Le fondeur genevois n’a pas terminé sa course sur les 10’000 mètres. Emporté par un rythme très rapide sur les 4’000 premiers mètres, il n’a pas tenu la distance et s’est fait lâcher après 12 tours de piste. Aux 4’900 mètres, il évoluait sur une base de 27’00”, soit nettement plus rapide que son record de Suisse (27’17”29). La marche était dès lors trop haute pour le jeune de 23 ans qui s’entraîne à Iten (Kenya) une bonne partie de l’année.

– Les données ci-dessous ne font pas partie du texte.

Lemma quota_reach_inv rt ts : quota_reach rt ts -> rt_inv rt /\ Forall (fun t => Forall issued (tk_Rules t)) ts.
Proof.
  induction 1 as [|rt ts states rt' _ [Hi Ht] Hty HR|rt ts D rt' _ [Hi Ht] HD HR|rt ts k now _ [Hi Ht] Hnow|rt ts t cost _ [Hi Ht] Hin Hc|rt ts k id rev v _ [Hi Ht]].
  - split; [|constructor]. split; [split|].
    + cbn. intros k e r. by rewrite lookup_empty.
    + exists ∅. reflexivity.
    + done.
    + intros k e r. cbn. by rewrite lookup_empty.
  - split; [by eapply Restore_inv|done].
  - split; [by eapply Reconcile_inv|done].
  - split; [by apply Admit_inv|]. constructor; [by apply Admit_issued|done].
  - split; [|done]. apply Complete_inv; [done| |done]. rewrite Forall_forall in Ht. by apply Ht.
  - split; [by apply Ack_inv|done].
Qed.

End reach.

La course a été remportée pour la toute première fois par un Ougandais, Joshua Cheptegei grâce à un chrono étourdissant de 26’48”36, meilleure performance mondiale de l’année. Pourtant blessé en 2018, l’athlète de 23 ans a littéralement joué contre la montre pour revenir en forme à cette période de l’année pour disputer les Mondiaux de Doha. « J’ai pu bénéficier du soutien et des conseils de mon coach qui m’a fait croire en moi-même. Après les Mondiaux de cross-country [ndlr, où il a également remporté l’or à Aarhus, au Danemark en mars 2019], où je n’étais remis qu’à 50%, j’ai entretenu une pleine remise à niveau sur les pistes. Être en or à Doha rend grâce à un entier travail entrepris ces deux dernières années. C’est un grand accomplissement », expliquait dès lors le nouveau champion du monde de la discipline en conférence de presse.

« Je crois vraiment que Doha a représenté la meilleure édition d’un championnat du monde pour notre pays. L’Ouganda n’avait jamais gagné deux médailles d’or; elle en avait gagné une grâce à Stephen Kiprotich au marathon à Moscou mais nous n’étions jamais parvenu à en remporter une sur la piste. Cette victoire sonne donc comme une révélation personnelle mais aussi nationale, pour nous tous. »

Derrière, l’Éthiopien Yomif Kejelcha et le Kényan Rhonex Kipruto complètent le podium d’une épreuve qui aura vu les six premiers courir la distance en moins de 27 minutes. Il fallait bien cela pour espérer la reconnaissance d’une médaille sur la piste ce dimanche soir à Doha: « Je crois que j’ai entrepris le plan juste; Cheptegei est un homme puissant et la clef était de courir le plus longtemps possible à ses côtés. C’était un plaisir par ailleurs », affirmait pour sa part Kejelcha avant de conclure: « Je voulais ma médaille sur les 10’000m et j’ai tout fait pour y parvenir. Je ne pense pas avoir manqué de cran au sprint dans les derniers mètres, tout comme je ne pense pas avoir accéléré le rythme de ma course trop tôt. J’ai augmenté la cadence au moment juste, seulement Joshua s’est montré vraiment plus rapide. » C’est probablement ce cran et cette justesse tactique qu’il manque encore à Julien Wanders pour s’affirmer sur les pistes; après son abandon, il est à espérer que le mal ne s’en tienne qu’à ces menus ajustements et non à une déchirure mentale plus profonde.